![JohnSnowLabs](https://sparknlp.org/assets/images/logo.png)

[![Open In Colab](https://colab.research.google.com/assets/colab-badge.svg)](https://colab.research.google.com/github/JohnSnowLabs/spark-nlp/blob/master/examples/python/transformers/openvino/HuggingFace_OpenVINO_in_Spark_NLP_Gemma3ForMultiModal.ipynb)

# Import OpenVINO Gemma3 models from HuggingFace 🤗 into Spark NLP 🚀

This notebook provides a detailed walkthrough on optimizing and importing Gemma3 models from HuggingFace for use in Spark NLP, with [Intel OpenVINO toolkit](https://www.intel.com/content/www/us/en/developer/tools/openvino-toolkit/overview.html).

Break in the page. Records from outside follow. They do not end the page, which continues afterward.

(** The first loop of a write; [None] reads past the samples. *)
Definition all_finite (samples : list Z) (n : Z) : option bool :=
  forallb isfinite <$> copy_from samples 0 n.

Definition PLANKMicBufferWrite (frame : Z) (samples : option (list Z)) (count : Z) : prog loc bool :=
  match samples with
  | None => Ret false
  | Some samples =>
      if (count =? 0) || (PLANKMicMaxIO <? count) || (UINT64_MAX - count <? frame) then Ret false
      else
        Load FirstFrame (fun first =>
        if frame <? first then Ret false
        else match all_finite samples (count * PLANKMicChannels) with
        | None => Undefined
        | Some false => Ret false
        | Some true => write_frames (Z.to_nat count) frame samples count 0 (Ret true)
        end)
  end.

(** ** The readers *)

Fixpoint read_frames {A} (fuel : nat) (frame first count i : Z) (out : list Z)
    (k : list Z -> prog loc A) : prog loc A :=
  if i <? count then
    match fuel with
    | O => Undefined
    | S fuel' =>
        let position := u64 (frame + i) in
        if position <? first then read_frames fuel' frame first count (u32 (i + 1)) out k
        else
          let s := position mod PLANKMicFrames in
          Load (Frame s) (fun before => Load (Bits s) (fun bits => Load (Frame s) (fun after =>
          if (before =? u64 (position + 1)) && (after =? before) then
            match copy_to out (i * PLANKMicChannels) [u32 bits; u32 (Z.shiftr bits 32)] with
            | Some out => read_frames fuel' frame first count (u32 (i + 1)) out k
            | None => Undefined
            end
          else read_frames fuel' frame first count (u32 (i + 1)) out k)))
    end
  else k out.

Definition silence (out : list Z) (count : Z) : option (list Z) :=
  fill out 0 (count * PLANKMicChannels) 0.

Definition PLANKMicBufferRead (frame : Z) (samples : option (list Z)) (count : Z)
    : prog loc (bool * option (list Z)) :=
  match samples with
  | None => Ret (false, samples)
  | Some out =>
      if PLANKMicMaxIO <? count then Ret (false, samples)
      else match silence out count with
      | None => Undefined
      | Some out =>
          if UINT64_MAX - count <? frame then Ret (true, Some out)
          else
            Load Generation (fun generation =>
            if Z.odd generation then Ret (true, Some out)
            else
              Load FirstFrame (fun first =>
              read_frames (Z.to_nat count) frame first count 0 out (fun out =>
              Load Generation (fun again =>
              if negb (generation =? again)
              then match silence out count with Some out => Ret (true, Some out) | None => Undefined end
              else Ret (true, Some out)))))
      end
  end.

(** ** The writer and a reader *)

(** A frame as published: the session (number of resets before it), its device
    position and its payload. *)
Record published := mkPub { p_session : Z; p_position : Z; p_bits : Z }.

The focus is on converting the model to the OpenVINO format and applying precision optimizations (INT8 and INT4), to enhance the performance and efficiency on CPU platforms using [Optimum Intel](https://huggingface.co/docs/optimum/main/en/intel/inference).

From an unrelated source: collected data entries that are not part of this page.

Lemma set_frame_spec q j l r a c :
  shape q -> 0 <= j < PLANKMicQueueFrames ->
  exists q', set_frame q j l r a c = Some q' /\ same_state q q' /\
    frame_at q' j = mkFrame l r a c /\
    forall k, 0 <= k -> k <> j -> frame_at q' k = frame_at q k.
Proof.
  intros Hw Hj. destruct Hw as [Hs Ha Hc _ _]. unfold PLANKMicQueueFrames, PLANKMicChannels in *.
  unfold set_frame, PLANKMicChannels.
  replace (j * 2) with (Z.of_nat (Z.to_nat j) * 2) by lia. rewrite copy_to_pair by lia.
  rewrite !store_Some by lia. cbn [mbind option_bind]. eexists. split; [reflexivity|]. split_and!.
  - eexists _, _, _. split; [reflexivity|]. by rewrite !length_insert.
  - unfold frame_at. cbn [set_arrays q_samples q_arrived q_captured].
    rewrite !nth_insert by (rewrite ?length_insert; lia). repeat case_decide; try lia; done.
  - intros k Hk Hne. unfold frame_at. cbn [set_arrays q_samples q_arrived q_captured].
    rewrite !nth_insert by (rewrite ?length_insert; lia). repeat case_decide; try lia; done.
Qed.

Lemma ring_mod q i : shape q -> 0 <= i <= PLANKMicQueueFrames ->
  ring q i = (q_head q + i) mod PLANKMicQueueFrames /\ 0 <= ring q i < PLANKMicQueueFrames.
Proof.
  intros Hw Hi. pose proof (qw_head _ Hw). unfold ring, PLANKMicQueueFrames in *.
  rewrite wrap_small by (ranges; lia). split; [done|]. by apply Z.mod_pos_bound.
Qed.

Lemma ring_inj h i j :
  0 <= i < PLANKMicQueueFrames -> 0 <= j < PLANKMicQueueFrames ->
  (h + i) mod PLANKMicQueueFrames = (h + j) mod PLANKMicQueueFrames -> i = j.
Proof. unfold PLANKMicQueueFrames. intros. Z.div_mod_to_equations. lia. Qed.

Lemma same_state_refl q : same_state q q.
Proof. exists (q_samples q), (q_arrived q), (q_captured q). by destruct q. Qed.

Lemma same_state_trans q1 q2 q3 : same_state q1 q2 -> same_state q2 q3 -> same_state q1 q3.
Proof.
  intros (s1 & a1 & c1 & -> & ? & ? & ?) (s2 & a2 & c2 & -> & ? & ? & ?). cbn in *.
  exists s2, a2, c2. split_and!; [done|congruence..].
Qed.

Lemma same_state_shape q q' : same_state q q' -> shape q -> shape q'.
Proof. intros (s & a & c & -> & ? & ? & ?) [? ? ? ? ?]. constructor; cbn; [congruence..|done|done]. Qed.

Lemma discard_loop_spec n i q :
  shape q -> 0 <= i -> i + Z.of_nat n <= PLANKMicQueueFrames ->
  exists q', discard_loop n i q = Some q' /\ same_state q q' /\
    forall j, 0 <= j < PLANKMicQueueFrames ->
      ring_at q' j = if (i <=? j) && (j <? i + Z.of_nat n) then zero_frame else ring_at q j.
Proof.
  revert i q. induction n as [|n IH]; intros i q Hs Hi Hn.
  { exists q. split_and!; [done|apply same_state_refl|]. intros j Hj. by rewrite (proj2 (andb_false_iff _ _)) by lia. }
  cbn [discard_loop]. destruct (ring_mod q i Hs ltac:(lia)) as [Er Hr].
  destruct (set_frame_spec q (ring q i) 0 0 0 0 Hs Hr) as (q1 & -> & Hq1 & Hnew & Hold).
  cbn [mbind option_bind]. pose proof (same_state_shape _ _ Hq1 Hs) as Hs1.
  destruct (IH (i + 1) q1 Hs1) as (q' & -> & Hq' & Hat); [lia|lia|].
  exists q'. split_and!; [done|by eapply same_state_trans|]. intros j Hj. rewrite Hat by done.
  assert (ring_at q1 j = if decide (j = i) then zero_frame else ring_at q j) as ->.
  { unfold ring_at. destruct Hq1 as (s & a & c & -> & _). cbn [set_arrays q_head].
    case_decide as E; [by subst j; rewrite <- Er|]. apply Hold.
    - by apply Z.mod_pos_bound.
    - rewrite Er. intros E'%ring_inj; [done|lia|lia]. }
  case_decide; [subst j|]; repeat case_match; try done; exfalso; lia.
Qed.

Lemma ring_at_shift q head count n i :
  head = (q_head q + n) mod PLANKMicQueueFrames ->
  ring_at (set_position q head count) i = ring_at q (n + i).
Proof.
  intros ->. unfold ring_at. cbn [set_position q_head]. unfold PLANKMicQueueFrames.
  rewrite Zplus_mod_idemp_l. unfold frame_at. cbn [set_position q_samples q_arrived q_captured].
  by rewrite <- Z.add_assoc.
Qed.

Lemma ring_at_wrap q i : ring_at q (i + PLANKMicQueueFrames) = ring_at q i.
Proof.
  unfold ring_at, PLANKMicQueueFrames. rewrite Z.add_assoc.
  by rewrite <- (Z.mul_1_l 2880) at 1; rewrite Z_mod_plus_full.
Qed.

(** Every operation answers with a well-formed queue that represents [p]. *)
Definition becomes (r : option PLANKMicQueue) (p : pcm) : Prop :=
  exists q, r = Some q /\ queue_wf q /\ abs q = p.

Lemma becomes_bind r p (k : PLANKMicQueue -> option PLANKMicQueue) p' :
  becomes r p -> (forall q, queue_wf q -> abs q = p -> becomes (k q) p') -> becomes (r ≫= k) p'.
Proof. intros (q & -> & Hw & Hq) H. by apply H. Qed.

Lemma queued_length q : queue_wf q -> len (queued q) = q_count q.
Proof.
  intros Hw. unfold queued. rewrite length_map, length_seq. pose proof (qw_count _ (qw_shape _ Hw)). lia.
Qed.

Lemma seq_from n k : seq n k = map (Nat.add n) (seq 0 k).
Proof.
  apply list_eq. intros i. rewrite list_lookup_fmap. destruct (decide (i < k)%nat).
  - by rewrite !lookup_seq_lt.
  - by rewrite !lookup_seq_ge by lia.
Qed.

Lemma discard_spec q n :
  queue_wf q -> 0 <= n <= q_count q ->
  becomes (PLANKMicQueueDiscard q n) (with_frames (abs q) (drop (Z.to_nat n) (queued q))).
Proof.
  intros Hw Hn. pose proof (qw_shape _ Hw) as Hs. pose proof (qw_count _ Hs) as Hc.
  unfold PLANKMicQueueDiscard.
  destruct (discard_loop_spec (Z.to_nat n) 0 q Hs) as (q1 & -> & Hq1 & Hat); [lia|lia|].
  cbn [mbind option_bind]. pose proof (same_state_shape _ _ Hq1 Hs) as Hs1.
  destruct (ring_mod q1 n Hs1) as [Er Hr]; [lia|].
  assert (q_count q1 = q_count q /\ q_averageFrames256 q1 = q_averageFrames256 q) as [Ec Eav]
    by (by destruct Hq1 as (s & a & c & -> & _)).
  rewrite Ec, wrap_small by (unfold PLANKMicQueueFrames in *; ranges; lia).
  eexists. split; [reflexivity|]. split.
  - constructor; [|cbn; rewrite Eav; apply Hw|].
    + destruct Hs1. constructor; cbn; try done. lia.
    + cbn. intros i Hi. rewrite (ring_at_shift _ _ _ n) by done.
      destruct (Z.ltb_spec (n + i) PLANKMicQueueFrames).
      * rewrite Hat by lia. case_match; [done|]. apply (qw_cleared _ Hw). lia.
      * replace (n + i) with (n + i - PLANKMicQueueFrames + PLANKMicQueueFrames) by lia.
        rewrite ring_at_wrap, Hat by lia. case_match; [done|]. lia.
  - assert (queued (set_position q1 (ring q1 n) (q_count q - n)) = drop (Z.to_nat n) (queued q)) as Hqd.
    { unfold queued. cbn [set_position q_count]. rewrite skipn_map, skipn_seq.
      replace (Z.to_nat (q_count q) - Z.to_nat n)%nat with (Z.to_nat (q_count q - n)) by lia.
      rewrite Nat.add_0_l, (seq_from (Z.to_nat n)), map_map. apply map_ext_in. intros i Hi%in_seq.
      rewrite (ring_at_shift _ _ _ n), Hat by (done || lia).
      rewrite (proj2 (andb_false_iff _ _)) by lia. f_equal. lia. }
    unfold abs at 1. rewrite Hqd. by destruct Hq1 as (s & a & c & -> & _).
Qed.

Let's keep in mind a few things before we start 😊

- OpenVINO support was introduced in `Spark NLP 5.4.0`, enabling high performance CPU inference for models. So please make sure you have upgraded to the latest Spark NLP release.
- Model quantization is a computationally expensive process, so it is recommended to use a runtime with more than 32GB memory for exporting the quantized model from HuggingFace.
- You can import Gemma3 models via `Gemma3`. These models are usually under the `Text Generation` category and have `Gemma3` in their labels.
- Reference: [Gemma3](https://huggingface.co/docs/transformers/model_doc/llama#transformers.Gemma3)
- Some [example models](https://huggingface.co/models?search=Gemma3)

## Table of Contents

1. [Setup and Installation](#setup-and-installation)
2. [Model Configuration](#model-configuration)
3. [Model Loading and Preparation](#model-loading-and-preparation)
4. [Model Conversion to OpenVINO](#model-conversion-to-openvino)
5. [Model Quantization](#model-quantization)
6. [Model Merger Implementation](#model-merger-implementation)
7. [Testing OpenVINO Model](#7-testing-openvino-model)

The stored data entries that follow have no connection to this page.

Lemma always_read_frames frame first count fuel j i out (k : list Z -> prog loc (bool * option (list Z))) Q :
  count = Z.of_nat (i + j) -> (j <= fuel)%nat -> count <= PLANKMicMaxIO -> count * 2 <= len out -> Forall P out ->
  (forall out', length out' = length out -> Forall P out' -> always known (k out') Q) ->
  always known (read_frames fuel frame first count (Z.of_nat i) out k) Q.
Proof using known_bits.
  intros Hc Hfuel Hio Hl Hp Hk. unfold PLANKMicMaxIO in Hio. revert fuel i out Hc Hfuel Hl Hp Hk.
  induction j as [|j IH]; intros fuel i out Hc Hfuel Hl Hp Hk.
  { replace count with (Z.of_nat i) by lia. destruct fuel; cbn [read_frames]; rewrite Z.ltb_irrefl; by apply Hk. }
  destruct fuel as [|fuel]; [lia|]. cbn [read_frames]. rewrite (proj2 (Z.ltb_lt _ _)) by lia.
  rewrite (wrap_small 32 (Z.of_nat i + 1)) by (ranges; lia).
  replace (Z.of_nat i + 1) with (Z.of_nat (S i)) by lia.
  destruct (_ <? first); [apply (IH fuel (S i)); done || lia|].
  pose proof (mic_slot_ok (u64 (frame + Z.of_nat i))) as Hs. cbn [always valid_loc loc_location mic_loc_valid].
  split; [exact Hs|]. intros before _. split; [exact Hs|]. intros bits Hbits. split; [exact Hs|]. intros after _.
  destruct (_ && _); [|apply (IH fuel (S i)); done || lia].
  destruct (copy_to out (Z.of_nat i * PLANKMicChannels) [u32 bits; u32 (Z.shiftr bits 32)]) as [out'|] eqn:E; cycle 1.
  { unfold PLANKMicChannels in E. rewrite copy_to_Some in E by (cbn; lia). done. }
  pose proof (copy_to_length _ _ _ _ E) as Hlen. destruct (known_bits _ _ Hbits) as [H1 H2].
  assert (Forall P out') as Hp'. { eapply Forall_copy_to; [exact Hp| |exact E]. by repeat constructor. }
  apply (IH fuel (S i)); rewrite ?Hlen; done || lia.
Qed.

Lemma silence_P out count :
  0 <= count -> count * 2 <= len out -> Forall P out ->
  exists out', silence out count = Some out' /\ length out' = length out /\ Forall P out'.
Proof using known_zero.
  intros Hc Hl Hp. destruct (silence_ok out count Hc Hl) as (out' & E & Hl' & _). exists out'.
  split_and!; [done|done|]. eapply Forall_copy_to; [exact Hp| |exact E]. by apply Forall_replicate.
Qed.

(** Whatever the writer does, a read ends in bounds and delivers only known samples. *)
Lemma always_read frame out count :
  0 <= count <= PLANKMicMaxIO -> count * 2 <= len out -> Forall P out ->
  always known (PLANKMicBufferRead frame (Some out) count)
    (fun r => exists out', snd r = Some out' /\ length out' = length out /\ Forall P out').
Proof using known_bits known_zero.
  intros Hc Hl Hp. unfold PLANKMicBufferRead. rewrite (proj2 (Z.ltb_ge _ _)) by lia.
  destruct (silence_P out count) as (out1 & -> & Hl1 & Hp1); [lia|done..|].
  destruct (_ <? frame); [by exists out1|]. cbn [always]. split; [done|]. intros generation _.
  destruct (Z.odd generation); [by exists out1|]. split; [done|]. intros first _.
  apply (always_read_frames _ _ _ _ (Z.to_nat count) 0); rewrite ?Hl1; try done; try lia.
  intros out2 Hl2 Hp2. cbn [always]. split; [done|]. intros again _.
  destruct (negb _); [|exists out2; split_and!; [done|congruence|done]].
  destruct (silence_P out2 count) as (out3 & -> & Hl3 & Hp3); [lia|lia|done|]. exists out3. split_and!; [done|congruence|done].
Qed.
End reads.

(** ** The private history holds only sane samples *)

(** A finite sample in [-1, 1], and a payload of two of them. *)
Definition sane (f : Z) : Prop := isfinite f = true /\ key F32_MINUS_ONE <= key f <= key F32_ONE.
Definition sane_bits (v : Z) : Prop := sane (u32 v) /\ sane (u32 (Z.shiftr v 32)).
Definition sane_history (m : mem loc) : Prop := forall s, sane_bits (m (Bits s)).

Lemma sane_zero : sane 0.
Proof. split; [done|]. vm_compute. split; discriminate. Qed.

Lemma clamp_sane f : in_range 32 f -> isfinite f = true -> in_range 32 (clamp_sample f) /\ sane (clamp_sample f).
Proof. intros Hr Hf. destruct (clamp_range f Hr Hf) as (? & ? & ?). by split; [|split]. Qed.

Lemma sanitize_ok f : in_range 32 f -> in_range 32 (sanitize f) /\ isfinite (sanitize f) = true.
Proof.
  intros Hr. unfold sanitize. destruct (isfinite f) eqn:Hf; [|by split].
  destruct (clamp_sane f Hr Hf) as [? [? _]]. done.
Qed.

Lemma frame_bits_sane l r :
  in_range 32 l -> isfinite l = true -> in_range 32 r -> isfinite r = true -> sane_bits (frame_bits l r).
Proof.
  intros Hl Hfl Hr Hfr. destruct (clamp_sane l Hl Hfl) as [Hcl Hsl]. destruct (clamp_sane r Hr Hfr) as [Hcr Hsr].
  unfold sane_bits, frame_bits. revert Hsl Hsr Hcl Hcr. generalize (clamp_sample l) (clamp_sample r). intros a b Ha Hb Hra Hrb.
  replace (u32 (a + 2 ^ 32 * b)) with a by (ranges; Z.div_mod_to_equations; lia).
  rewrite Z.shiftr_div_pow2 by lia. replace ((a + 2 ^ 32 * b) / 2 ^ 32) with b by (ranges; Z.div_mod_to_equations; lia).
  rewrite wrap_small by done. done.
Qed.

(** The stores of a write or a reset, on a memory where nothing else happens. *)
Lemma sane_upd m l v : sane_history m -> (match l with Bits _ => sane_bits v | _ => True end) -> sane_history (upd m l v).
Proof.
  intros Hm Hv s. destruct (decide (l = Bits s)) as [->|Hne]; [by rewrite upd_same|by rewrite upd_other].
Qed.

Lemma run_clear_frames {A} (n : nat) i (k : prog loc A) m :
  0 <= i -> i + Z.of_nat n <= PLANKMicFrames -> sane_history m ->
  exists m', run (clear_frames n i k) m = run k m' /\ sane_history m'.
Proof.
  revert i m. induction n as [|n IH]; intros i m Hi Hn Hm; [by exists m|]. cbn [clear_frames].
  rewrite run_store. 2: { cbn. unfold mic_slot_valid. lia. }
  apply (IH (i + 1)); [lia|lia|by apply sane_upd].
Qed.

Lemma run_reset m : sane_history m -> exists m', run (PLANKMicBufferReset 0) m = Some (tt, m') /\ sane_history m'.
Proof.
  intros Hm. unfold PLANKMicBufferReset. cbn [run valid_loc loc_location mic_loc_valid].
  destruct (run_clear_frames (Z.to_nat PLANKMicFrames) 0
    (Rmw Generation (fun g => u64 (g + 1)) (fun _ => Ret tt)) (upd (upd m Generation (u64 (m Generation + 1))) FirstFrame 0))
    as (m' & -> & Hm'); [done|done|apply sane_upd; [by apply sane_upd|done]|].
  eexists. split; [reflexivity|]. by apply sane_upd.
Qed.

## 1. Setup and Installation

First, let's install all the required dependencies for this notebook.

In [None]:
# Install OpenVINO and NNCF for model optimization
import platform

%pip install -q "torch>=2.1" "torchvision" "Pillow" "gradio>=4.36" "opencv-python" --extra-index-url https://download.pytorch.org/whl/cpu
%pip install  -q -U "openvino>=2025.0.0" "openvino-tokenizers>=2025.0.0" "nncf>=2.15.0"
%pip install -q "git+https://github.com/huggingface/optimum-intel.git" --extra-index-url https://download.pytorch.org/whl/cpu
%pip install -q "git+https://github.com/huggingface/transformers@v4.49.0-Gemma-3" --extra-index-url https://download.pytorch.org/whl/cpu

if platform.system() == "Darwin":
    %pip install -q "numpy<2.0"

### Environment Configuration

Configure the environment to disable tokenizer parallelism for better compatibility.

In [1]:
import os

# Disable tokenizer parallelism to avoid potential issues
os.environ["TOKENIZERS_PARALLELISM"] = "false"

## 2. Model Configuration

Set up the model ID and quantization parameters for the conversion process.

In [2]:
model_ids = [
    "google/gemma-3-4b-it",
    "google/gemma-3-12b-it",
    "google/gemma-3-12b-pt",
    "google/gemma-3-4b-pt",
]

## 3. Model Loading and Preparation

Load the model processor, configuration, and prepare the model for conversion to OpenVINO format.

In [None]:
import shutil
from pathlib import Path
import torch

for model_id in model_ids:
    output_dir = f"./models/int4/{model_id}"
    # check if the model is already optimized
    if not os.path.exists(
        f"{output_dir}/openvino_language_model.xml"
    ) and not os.path.exists(f"{output_dir}/openvino_language_model.bin"):
        !optimum-cli export openvino --model {model_id} --weight-format int4 {output_dir}
    else:
        print(f"Model {model_id} already optimized.")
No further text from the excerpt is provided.